Danny was fairly sure that his grandmother did not love cooking for her boys quite so much as she said she did. She was a tiny, emaciated, leather-brown creature, stooped from continual cringing, so decrepit that she looked closer to a hundred than her real age—somewhere around sixty. Born to a Cajun-French father and a mother who was a full-blood Chickasaw, in a sharecropper’s shack with a dirt floor and no plumbing (privations on which she daily refreshed her grandsons), Gum had been married, at thirteen, to a fur trapper twenty-five years her senior. It was hard to imagine what she’d looked like in those days—in her hardscrabble youth there had been no money for foolishness like cameras and pictures—but Danny’s father (who had adored Gum, passionately, more as a suitor than a son) remembered her as a girl with red cheeks and shiny black hair. She’d been only fourteen when he was born; she was (he’d said) “the prettiest little coon-ass gal you ever saw.” By coon-ass he meant Cajun, but when Danny was small he’d had a vague idea that Gum was part raccoon—an animal which, with her sunken dark eyes,
her sharp face and snaggled teeth and small, dark, wrinkled hands, she indeed resembled.
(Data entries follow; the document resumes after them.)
(* ===== verification/EmmcStack.v ===== *)
(** * The partition table over the MMC block layer

    The composition of EmmcTable.v and Mmc.v: start-up of the partition table
    (drivers/mmc/emmc_partitions.c) with the block device that
    drivers/mmc/mmc.c and mmc_write.c make of a host controller. *)

From S2P Require Import Prelude CArray BlockDev EmmcPart EmmcTable Mmc.

Module EmmcStack.
Import CArray BlockDev EmmcPart EmmcTable.

Section stack.
Context {C : Type} `{HH : Mmc.Host C} (F : libfdt) (m : mmc) (mm : Mmc.mmc) `{HS : !Mmc.HostSpec C mm}.
Context (Hm : Mmc.mmc_ok mm) (Hbl : 512 <= read_bl_len m) (Ebl : Mmc.read_bl_len mm = read_bl_len m).
Context (store : bool) (prot : Z).

(** The block device of the card, as [emmc_partitions.c] calls it. *)
Definition stack_dev : BlockDev C := Mmc.mmc_dev mm store prot.

Definition stack_spec : @BlockDevSpec C stack_dev (read_bl_len m) :=
  eq_rect _ (fun bl => @BlockDevSpec C stack_dev bl) (Mmc.mmc_dev_spec mm Hm store prot) _ Ebl.

Lemma stack_good c : @good C stack_dev _ stack_spec c = Mmc.ready c.
Proof. unfold stack_spec; by destruct Ebl. Qed.

Lemma stack_block c b : @block C stack_dev _ stack_spec c b = Mmc.cblock c b.
Proof. unfold stack_spec; by destruct Ebl. Qed.

Lemma stack_range c s n : @in_range C stack_dev _ stack_spec c s n = (addressable s n /\ Mmc.served mm store prot s n).
Proof. unfold stack_spec; by destruct Ebl. Qed.

(** C11: Start-up of the partition table over the MMC layer: with the device tree read, memory
    granted and a ready card behind any host, [mmc_device_init] returns; it
    returns 0 when the table lies on the card and outside the protected key
    area.  Once it has returned 0, no block outside the table has changed on
    the card, the keys included if they are protected and the table is
    served, the stored table is accepted, and a second start-up returns 0 and
    changes no block. *)
Theorem init_over_mmc (st : state C) t k :
  part_table st = Some t -> kmalloc_plan st = [] -> Mmc.ready (dev st) ->
  boot_ok m (t ++ beyond st) (emmc_partition_table st) k ->
  exists ret st' s, @mmc_device_init C stack_dev F m st = Some (ret, st') /\
    @reserved_start C m st' = Some (Some s) /\
    (Mmc.served mm store prot s (image_blocks m) -> ret = 0) /\
    (ret = 0 ->
      (forall b, b < s \/ s + image_blocks m <= b -> Mmc.cblock (dev st') b = Mmc.cblock (dev st) b) /\
      (Mmc.protected store prot mm -> Mmc.served mm store prot s (image_blocks m) ->
       forall b, Mmc.in_key b -> Mmc.cblock (dev st') b = Mmc.cblock (dev st) b) /\
      exists d, @mmc_device_init C stack_dev F m st' = Some (0, set_dev st' d) /\
        forall b, Mmc.cblock d b = Mmc.cblock (dev st') b).
Proof.
  intros Et Ep Hg Hb; assert (read_bl_len m < 2 ^ 32) by (destruct Hm as [Hx _ _ _ _]; rewrite <- Ebl; lia).
  rewrite <- stack_good in Hg.
  destruct (init_settles F m (HB := stack_dev) (HS := stack_spec) ltac:(lia) st t k Et Ep Hg Hb)
    as (ret & st' & s & E & Es & Hin & Hset); exists ret, st', s; split; [done|]; split; [done|].
  assert (forall s', Mmc.served mm store prot s' (image_blocks m) -> addressable s' (image_blocks m)) as Ha.
  { intros s' (H0 & H1 & H2 & _); destruct Hm as [_ _ _ Hx _]; unfold addressable; lia. }
  split; [intros Hs; apply Hin; rewrite stack_range; by split; [apply Ha|]|]; intros Hr.
  destruct (Hset Hr) as (Hfr & _ & d & Ed & Hd).
  assert (forall b, b < s \/ s + image_blocks m <= b -> Mmc.cblock (dev st') b = Mmc.cblock (dev st) b) as Hfr'
    by (intros b Hb'; rewrite <- !stack_block; by apply Hfr).
  split; [done|]; split; [|exists d; split; [done|]; intros b; rewrite <- !stack_block; apply Hd].
  intros Hp Hs b Hk; apply Hfr'; pose proof Hs as (_ & _ & _ & Hl).
  apply (Mmc.legal_protected _ _ _ _ _ Hp (Ha s Hs)) in Hl; unfold Mmc.in_key in Hk; lia.
Qed.
End stack.

(** The eMMC of 8 GB with a blank table. *)
Definition stack0 : state Mmc.sd :=
  mkState (Some android) 10 (replicate 32 zero_part) inherent None EMMC_BOOT_FLAG Mmc.sd0 [].

Lemma init_over_mmc_witness : exists ret st' s,
  @mmc_device_init Mmc.sd (stack_dev Mmc.emmc8g true 0) no_fdt emmc8 stack0 = Some (ret, st') /\
  @reserved_start Mmc.sd emmc8 st' = Some (Some s) /\
  (Mmc.served Mmc.emmc8g true 0 s (image_blocks emmc8) -> ret = 0).
Proof.
  destruct (init_over_mmc no_fdt emmc8 Mmc.emmc8g (HS := Mmc.sd_spec) Mmc.emmc8g_ok ltac:(cbn; lia) eq_refl true 0 stack0 android 9
    eq_refl eq_refl (conj eq_refl eq_refl : Mmc.sd_ready Mmc.sd0) boot0_ok) as (ret & st' & s & E & Es & H1 & _).
  exists ret, st', s; split; [exact E|split; [exact Es|exact H1]].
Defined.

End EmmcStack.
For Gum was tiny. She seemed to shrink every year. Now she was shriveled to little more than a hollow-cheeked cinder, her mouth as thin and ruinous as a razor. As she punctually reminded her grandsons, she’d worked hard all her life, and it was hard work (which she wasn’t ashamed of—not Gum) that had worn her down before her time.

Curtis—happily—smacked away at his supper while Farish continued to clickety-click about Gum with abrupt offers of food and service, all of which, with an air of affliction, she sadly waved aside. Farish was fiercely attached to his grandmother; her crippled and generally pitiable air never failed to move him, and she in turn flattered Farish in the same soft, meek, obsequious manner that she had flattered their dead father. And as her flattery had encouraged all that was worst in Danny’s father (nursing his self-pity, feeding his rages, pampering his pride and above all his violent streak), something in the way she fawned on Farish also encouraged his brutal side.